Yesterday, I went on my last run of 2018. It happened to also be my first run since my surgery as I was only recently cleared to resume running. My doctors have encouraged me to start working back up to my previous exercise routine to boost my appetite and start rebuilding the muscle mass that I lost over the past few months. Suffice it to say, the run wasn’t pretty. I felt stronger than I expected, but I also threw up over the guardrail as cars slowly drove by. Between the vomit, the sore, aching muscles, and the bitter cold winter air burning deep in my lungs... I finished my run feeling more weak and shaky than triumphant.

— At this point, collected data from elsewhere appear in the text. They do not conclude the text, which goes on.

Lemma getInt16_pcmData (header : list Z) channels numOfChan len i channel :
  i < len -> channel < numOfChan ->
  getInt16 (header ++ pcmData channels numOfChan len)
           (length header + 2 * (i * numOfChan + channel))
  = Some (wrapInt16 (quantize (sampleAt channels channel i))).
Proof.
  intros Hi Hc.
  assert (forall k, k < 2 ->
    (header ++ pcmData channels numOfChan len)
      !! (length header + 2 * (i * numOfChan + channel) + k)
    = uint16le (quantize (sampleAt channels channel i)) !! k) as L.
  { intros k Hk. rewrite lookup_app_r by lia.
    replace (length header + 2 * (i * numOfChan + channel) + k - length header)
      with (i * (numOfChan * 2) + (channel * 2 + k)) by lia.
    unfold pcmData.
    rewrite (lookup_flat_map_seq _ (numOfChan * 2)) by (try apply length_pcmFrame; lia).
    unfold pcmFrame. by rewrite (lookup_flat_map_seq _ 2) by (done || lia). }
  pose proof (getInt16_uint16le (quantize (sampleAt channels channel i))) as G.
  pose proof (L 0 ltac:(lia)) as L0. rewrite Nat.add_0_r in L0.
  unfold getInt16 in *. rewrite (L 1) by lia. rewrite L0. exact G.
Qed.

Lemma setUint16_app (pre rest : list Z) (a b v : Z) :
  setUint16 (pre ++ a :: b :: rest) (length pre) v = Ok (pre ++ uint16le v ++ rest).
Proof.
  unfold setUint16. rewrite length_app. cbn [length].
  destruct (Nat.leb_spec (length pre + 2) (length pre + S (S (length rest)))); [| lia].
  f_equal. rewrite insert_app_r_alt by lia. rewrite insert_app_r_alt by lia.
  replace (length pre + 1 - length pre) with 1 by lia. by rewrite Nat.sub_diag.
Qed.

Lemma collect_channels (b : AudioBuffer.t) (k c : nat) :
  c + k <= length (AudioBuffer.channelData b) ->
  c + k <= AudioBuffer.numberOfChannels b ->
  for_loop k c
    (fun i channels =>
       data ← AudioBuffer.getChannelData b i; Ok (channels ++ [data]))
    (take c (AudioBuffer.channelData b))
  = Ok (take (c + k) (AudioBuffer.channelData b)).
Proof.
  revert c. induction k as [| k IH]; intros c Hl Hn.
  - by rewrite Nat.add_0_r.
  - cbn [for_loop]. unfold AudioBuffer.getChannelData.
    destruct (Nat.ltb_spec c (AudioBuffer.numberOfChannels b)); [| lia].
    destruct (lookup_lt_is_Some_2 (AudioBuffer.channelData b) c ltac:(lia)) as [data Hd].
    rewrite Hd. cbn. rewrite <- (take_S_r _ _ _ Hd). rewrite IH by lia. f_equal. f_equal. lia.
Qed.

Lemma write_frame (channels : list (list number)) (i k c : nat) (pre rest : list Z) :
  c + k <= length channels ->
  for_loop k c
    (fun channel '(offset, view) =>
       match channels !! channel with
       | None => Throw TypeError
       | Some data =>
           let sample := Math_max (Num (-1)) (Math_min (Num 1) (index data i)) in
           view ← setInt16 view offset (times sample 32767);
           Ok (offset + 2, view)
       end)
    (length pre, pre ++ replicate (k * 2) 0%Z ++ rest)
  = Ok (length pre + k * 2,
        pre ++ flat_map (fun channel => uint16le (quantize (sampleAt channels channel i)))
                        (seq c k) ++ rest).
Proof.
  revert c pre. induction k as [| k IH]; intros c pre Hc.
  - cbn. by rewrite Nat.add_0_r.
  - cbn [for_loop]. cbn [Nat.mul Nat.add replicate app].
    destruct (lookup_lt_is_Some_2 channels c ltac:(lia)) as [data Hd].
    rewrite Hd. cbn zeta. unfold setInt16. rewrite setUint16_app. cbn [mbind result_bind].
    specialize (IH (S c) (pre ++ uint16le (ToInt16
        (times (Math_max (Num (-1)) (Math_min (Num 1) (index data i))) 32767))) ltac:(lia)).
    rewrite length_app in IH. cbn [length uint16le] in IH.
    rewrite <- !app_assoc in IH. cbn [seq flat_map]. unfold sampleAt at 1. rewrite Hd.
    rewrite <- app_assoc. etrans; [exact IH |].
    by replace (length pre + S (S (k * 2))) with (length pre + 2 + k * 2) by lia.
Qed.

Lemma write_frames (channels : list (list number)) (numOfChan k c : nat) (pre : list Z) :
  numOfChan <= length channels ->
  for_loop k c
    (fun i =>
       for_loop numOfChan 0
         (fun channel '(offset, view) =>
            match channels !! channel with
            | None => Throw TypeError
            | Some data =>
                let sample := Math_max (Num (-1)) (Math_min (Num 1) (index data i)) in
                view ← setInt16 view offset (times sample 32767);
                Ok (offset + 2, view)
            end))
    (length pre, pre ++ replicate (k * numOfChan * 2) 0%Z)
  = Ok (length pre + k * numOfChan * 2,
        pre ++ flat_map (pcmFrame channels numOfChan) (seq c k)).
Proof.
  intros Hn. revert c pre. induction k as [| k IH]; intros c pre.
  - cbn. by rewrite Nat.add_0_r.
  - cbn [for_loop].
    replace (S k * numOfChan * 2) with (numOfChan * 2 + k * numOfChan * 2) by lia.
    rewrite replicate_add, write_frame by lia. cbn [mbind result_bind].
    specialize (IH (S c) (pre ++ pcmFrame channels numOfChan c)).
    rewrite length_app, length_pcmFrame, <- app_assoc in IH.
    fold (pcmFrame channels numOfChan c). etrans; [exact IH |]. cbn [seq flat_map].
    rewrite <- app_assoc.
    by replace (length pre + numOfChan * 2 + k * numOfChan * 2)
      with (length pre + (numOfChan * 2 + k * numOfChan * 2)) by lia.
Qed.
Definition turnover_value (total_assets revenue : option Q) : Q :=
  match both_truthy revenue total_assets with
  | Some (r, t) => (r / t)%Q
  | None => 1%Q
  end.

(** [row.get('industry_type', '')] *)
Definition label_of (df : DataFrame) (idx : nat) : cell :=
  default (Str "") (row_get df idx "industry_type").

(** The guard of both fill branches, for the column [col]. *)
Definition needs_fill (df : DataFrame) (idx : nat) (col : string) : bool :=
  isna (row_get df idx col) && negb (isna (row_get df idx "revenue")).

(** The cells the two branches write. *)
Definition employees_cell (revenue : Q) (g : string) : cell :=
  Num (inject_Z (estimate_employees revenue g)).

Definition profit_cell (revenue : Q) (g : string) : cell :=
  Num (estimate_profit revenue g).

(** Every stored column holds [n] cells. *)
Definition sized (n : nat) (df : DataFrame) : Prop :=
  ∀ c l, data df !! c = Some l → length l = n.

(** What the loop keeps true of the frame it writes, relative to the
    frame [snap] it started from. *)
Record frame_inv (snap df : DataFrame) : Prop := mkFrameInv {
  fi_nrows : nrows df = nrows snap;
  fi_sized : sized (nrows snap) df;
  fi_data : ∀ c, c ≠ "employee_count" → c ≠ "net_profit" → data df !! c = data snap !! c;
  fi_columns : ∀ c, c ≠ "employee_count" → c ≠ "net_profit" →
                    c ∈ columns df ↔ c ∈ columns snap;
  fi_mono : ∀ c, c ∈ columns snap → c ∈ columns df;
  fi_stored : ∀ c, is_Some (data snap !! c) → is_Some (data df !! c);
  fi_dom : dom (data df) = list_to_set (columns df)
}.

(** The cells of one fillable column [col] once the rows in [done] have
    been visited; [est] is the estimator the branch for [col] calls. *)
Record col_inv (snap : DataFrame) (col : string) (est : Q → string → cell)
    (done : list nat) (df : DataFrame) : Prop := mkColInv {
  ci_kept : ∀ i, isna (row_get snap i col) = false →
                 row_get df i col = row_get snap i col;
  ci_filled : ∀ i, i ∈ done → needs_fill snap i col = true →
      ∃ g r, classify_industry_group (label_of snap i) = Ok g
             ∧ row_get snap i "revenue" = Some (Num r)
             ∧ row_get df i col = Some (est r g);
  ci_missing : ∀ i, i ∉ done ∨ needs_fill snap i col = false →
      isna (row_get snap i col) = true → isna (row_get df i col) = true
}.

(** ** Sample tables *)

(** Three enterprises: a software company without head count or profit,
    a bank without revenue, and a company of no recognised industry whose
    head count is known. *)
Definition example_frame : DataFrame :=
  mkDataFrame 3
    ["industry_type"; "revenue"; "employee_count"; "net_profit"; "name"]
    (list_to_map
       [("industry_type", [Str "软件开发"; Str "银行"; Str ""]);
        ("revenue", [Num 10000000; NaN; Num 1750000]);
        ("employee_count", [NaN; NaN; Num 7]);
        ("net_profit", [NaN; NaN; NaN]);
        ("name", [Str "a"; NaN; Str "c"])]).

(** One row whose cells are all empty in the input file: [read_csv]
    yields the missing marker for each, the industry label included. *)
Definition unlabelled_frame : DataFrame :=
  mkDataFrame 1
    ["industry_type"; "revenue"; "employee_count"; "net_profit"]
    (list_to_map
       [("industry_type", [NaN]);
        ("revenue", [NaN]);
        ("employee_count", [NaN]);
        ("net_profit", [NaN])]).

(** Two retail enterprises in a table that has no [employee_count]
    column; the second has no revenue. *)
Definition headcount_free_frame : DataFrame :=
  mkDataFrame 2
    ["industry_type"; "revenue"; "net_profit"]
    (list_to_map
       [("industry_type", [Str "零售"; Str "零售"]);
        ("revenue", [Num 5000000; NaN]);
        ("net_profit", [Num 400000; Num 1])]).

(** ** The report

    [generate_enhancement_report] loops over the items of two of the
    log's dictionaries, so for it the log is kept with the items in
    insertion order. *)

Definition nl : string := String "010"%char EmptyString.

(** The lines of a triple-quoted template, each closed by a newline. *)
Definition unlines (ls : list string) : string :=
  foldr (fun l acc => l +:+ nl +:+ acc) EmptyString ls.

(** [d[k] = v] on the items of a dictionary: an existing key keeps its
    place, a new one goes last. *)
Fixpoint od_insert {V : Type} (k : string) (v : V) (d : list (string * V))
    : list (string * V) :=
  match d with
  | [] => [(k, v)]
  | (k', v') :: d' =>
      if decide (k' = k) then (k', v) :: d' else (k', v') :: od_insert k v d'
  end.

(** The counting loop of [enhance_csv_data] again, keeping the items in the
    order the loop inserts them. *)
Definition missing_items (df : DataFrame) : list (string * nat) :=
  foldl (fun acc col =>
           let missing_count := missing_count df col in
           if Nat.ltb 0 missing_count then od_insert col missing_count acc else acc)
        [] (columns df).

Record ReportLog : Type := mkReportLog {
  rl_original_missing : list (string * nat);
  rl_enhanced_fields : list string;
  rl_enhancement_methods : gmap string string;
  rl_final_missing : list (string * nat);
  rl_total_records : nat;
  rl_fields_enhanced : nat;
  rl_missing_reduction : Z
}.

(** The log [enhance_csv_data] returns for the input frame [df] and the
    output frame [out], with its two count dictionaries in item order. *)
Definition report_log (df out : DataFrame) (log : Log) : ReportLog :=
  mkReportLog (missing_items df) (enhanced_fields log) (enhancement_methods log)
              (missing_items out) (total_records log) (fields_enhanced log)
              (missing_reduction log).

(** [f"{x:.1f}"] for a float that is not negative (a percentage): one
    digit after the point, the exact value of the float rounded half to
    even. *)
Definition format_1f (x : Q) : string :=
  let tenths := py_round (x * 10)%Q in
  pretty (tenths / 10)%Z +:+ "." +:+ pretty (tenths mod 10)%Z.

(** One pass of either statistics loop: the percentage, then the line.
    The quotient and the product are floats, and the digits printed are
    those of the float. *)
Definition missing_line (total_records : nat) (item : string * nat) : result string :=
  let '(field, count) := item in
  ratio ← py_div (inject_Z (Z.of_nat count)) (inject_Z (Z.of_nat total_records));
  let percentage := fmul (fl ratio) 100 in
  Ok ("- " +:+ field +:+ ": " +:+ pretty count +:+ "条缺失 ("
      +:+ format_1f percentage +:+ "%)" +:+ nl).

Fixpoint add_missing_lines (total_records : nat) (items : list (string * nat))
    (report : string) : result string :=
  match items with
  | [] => Ok report
  | item :: rest =>
      line ← missing_line total_records item;
      add_missing_lines total_records rest (report +:+ line)
  end.

Definition add_field_lines (methods : gmap string string) (fields : list string)
    (report : string) : string :=
  foldl (fun report field =>
           let method := default "未知方法" (methods !! field) in
           report +:+ "- " +:+ field +:+ ": " +:+ method +:+ nl)
        report fields.

(** The text [generate_enhancement_report] builds before it opens the
    report file. *)
Definition render_report (log : ReportLog) : result string :=
  let report :=
    unlines ["# 数据增强报告"; EmptyString; "## 原始数据情况";
             "总记录数：" +:+ pretty (rl_total_records log); EmptyString;
             "### 缺失字段统计（增强前）"] in
  report ← add_missing_lines (rl_total_records log) (rl_original_missing log) report;
  let report :=
    report +:+ unlines [EmptyString; "## 增强处理结果"; EmptyString; "### 增强的字段"] in
  let report :=
    add_field_lines (rl_enhancement_methods log) (rl_enhanced_fields log) report in
  let report := report +:+ unlines [EmptyString; "### 缺失字段统计（增强后）"] in
  report ← add_missing_lines (rl_total_records log) (rl_final_missing log) report;
  Ok (report +:+
      unlines [EmptyString; "## 改善总结";
               "- 增强字段数量: " +:+ pretty (rl_fields_enhanced log);
               "- 数据完整性改善: " +:+ pretty (rl_missing_reduction log) +:+ "个字段组";
               "- 数据可用性: 显著提升"; EmptyString;
               "## 使用说明";
               "1. 增强数据仅用于算法测试和学习";
               "2. 不作为真实投资决策依据  ";
               "3. 建议结合公开信息进一步验证"]).
(** * Harvest Timer TUI: the service client and the interaction engine

    A shallow embedding of [harvest-tui.go].  The program is a Bubble Tea
    application: a [Model] value, an [Update] function that consumes one
    message (a keystroke or the completion of a remote call) and returns the
    next model together with an optional command, and a [View] function that
    renders the model.  The remote calls go through [HarvestClient].

    Conventions of the embedding:
    - Go [int] values (identifiers, indices, sizes) are [Z]; the one place
      where the program does arithmetic on them wraps at 64 bits.
    - Go [string] values are [string] (byte sequences).
    - A Go [error] is represented by the text its [Error()] method returns,
      which is the only thing the program ever reads from it.
    - A Go pointer that may be [nil] ([*Timer]) is an [option].
    - A Go [map] is a stdpp [gmap]; iterating over it visits the entries in
      an order chosen by the runtime, which is a parameter ([MapRange]).
    - The Bubble Tea, Bubbles, Lip Gloss and Resty libraries are not part of
      the program: their types and operations are parameters ([Toolkit],
      [Bubbles]) and the HTTP exchange is an input ([Response]). *)

From stdpp Require Import gmap strings list fin_maps pretty.
From Stdlib Require Import ZArith Lia.

Local Open Scope Z_scope.

(** ** Strings used by the program *)

(** The line feed written [\n] in the Go source. *)
Definition LF : string := String (Ascii.ascii_of_nat 10) EmptyString.

(** The double quote character. *)
Definition DQ : string := String (Ascii.ascii_of_nat 34) EmptyString.

(** [fmt.Sprintf("%d", n)]. *)
Definition fmt_d (n : Z) : string := pretty n.

(** ** Data model (lines 37-80) *)

Record Configuration := {
  AccountID : string;
  AccessToken : string;
  BaseURL : string
}.

Definition defaultBaseURL : string := "https://api.harvestapp.com/v2".

(** The Resty client inside [HarvestClient] only fixes the base URL and the
    request headers, both taken from [config]; the HTTP exchange itself is
    modelled by [Response] below. *)
Record HarvestClient := {
  config : Configuration
}.

Record Project := {
  Project_ID : Z;
  Project_Name : string
}.

Record Task := {
  Task_ID : Z;
  Task_Name : string
}.

Record ListItem := {
  ListItem_ID : Z;
  ListItem_Name : string
}.

Definition FilterValue (i : ListItem) : string := ListItem_Name i.
Definition Title (i : ListItem) : string := ListItem_Name i.
Definition Description (i : ListItem) : string := "ID: " +:+ fmt_d (ListItem_ID i).

(** ** Results of fallible calls *)

(** A Go result pair [(v, err)]: either [err != nil] or a value. *)
Inductive Outcome (A : Type) : Type :=
| Failed (err : string)
| Returned (v : A).
Arguments Failed {A} err.
Arguments Returned {A} v.

(** What a Resty request hands back: [err != nil] (the request could not be
    carried out), or a response with its status code, raw body and the
    decoded [Result()]. *)
Inductive Response (A : Type) : Type :=
| TransportError (err : string)
| Reply (StatusCode : Z) (body : string) (result : A).
Arguments TransportError {A} err.
Arguments Reply {A} StatusCode body result.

Metaphorically, it was a really great summary of 2018. In some ways, this year has brought challenges that have put a big fat magnifying glass over all my weaknesses and sin issues. Still, I have also discovered a courage and strength in me that I didn’t know was there. I have had conversations that made me want to throw up over a guard rail - and some of these high-stakes conversations actually DID cause me to throw up. Nevertheless, I spoke truths that would have been easier to continue hiding away in silence. I opened up places in myself that I have kept shut away since I was just a girl. I’ve allowed a small handful of people the horrible and sacred privilege of seeing into the deepest, darkest parts of my past and my soul for the very first time ever. It’s been excruciating honestly. It has been the hardest, most painful work of my life. Just like my run, I finished 2018 feeling more weak and shaky than triumphant.
In 2018 I narrowly escaped cancer, after having a mass inside of my body for over ten years without knowing it. I didn’t really “beat” cancer. I escaped it. I didn’t battle, I didn’t fight, I didn’t win… I was spared. It was simply discovered and removed. I wish that this were true of all cancer, for all people. And I wish that this were true of the deeply rooted sins in my heart that have been sitting in there - toxic and malignant - for much longer than that tumor. I wish that the selfishness, the fear, the woundedness, the pride, the desires - these cancers to my soul - would be just as easily discovered and removed. I wish they could be escaped.
Yet, that is not how it goes. At least not for me. These things must be fought and battled, these struggles must be overcome with work and study, with confession and forgiveness. I am doing that hard work and I am starting to run again, literally and figuratively.
I have always loved making New Year’s Resolutions. I love a fresh start, a new beginning, a clean slate. I have “all things new” tattooed on my wrist for goodness sake. I crave newness, the chance to be washed clean, redeemed, and begun anew. Still, I have never once kept my resolution through the entire year. Ever. I fail every single time. Yet, I keep trying. Because even if I don’t finish the run - or the year- the way I set out, I accomplish more, learn more and grow in ways that I wouldn’t if I weren’t willing to dare to try again each and every year.
So, this run, this year, is over. I finished. I was weak and shaky, but that’s okay because I made it. I have seen and experienced enough hardship in life to know that we will sometimes cross the finish line empowered and triumphant but perhaps just as often, we will just barely limp across the finish line because of grit and God’s grace alone. The gift that 2018 gave me, though, was the awareness that sometimes I can only cross the finish line at all because there is a small handful of people not simply cheering me on from the sidelines, but ready to throw an arm around my broken heart and atrophied body to prop me up as I stumble across that line. 2018 taught me that even if it takes a team of doctors, a great therapist and a few good friends to drag us over that line, it still counts as finishing the race. It’s a fragile, vulnerable, precarious victory… but it counts as a finish all the same.
Happy New Year my beloved readers - may 2019 bring a family of people who will prop you up, drag you along, and carry you whenever it is needed.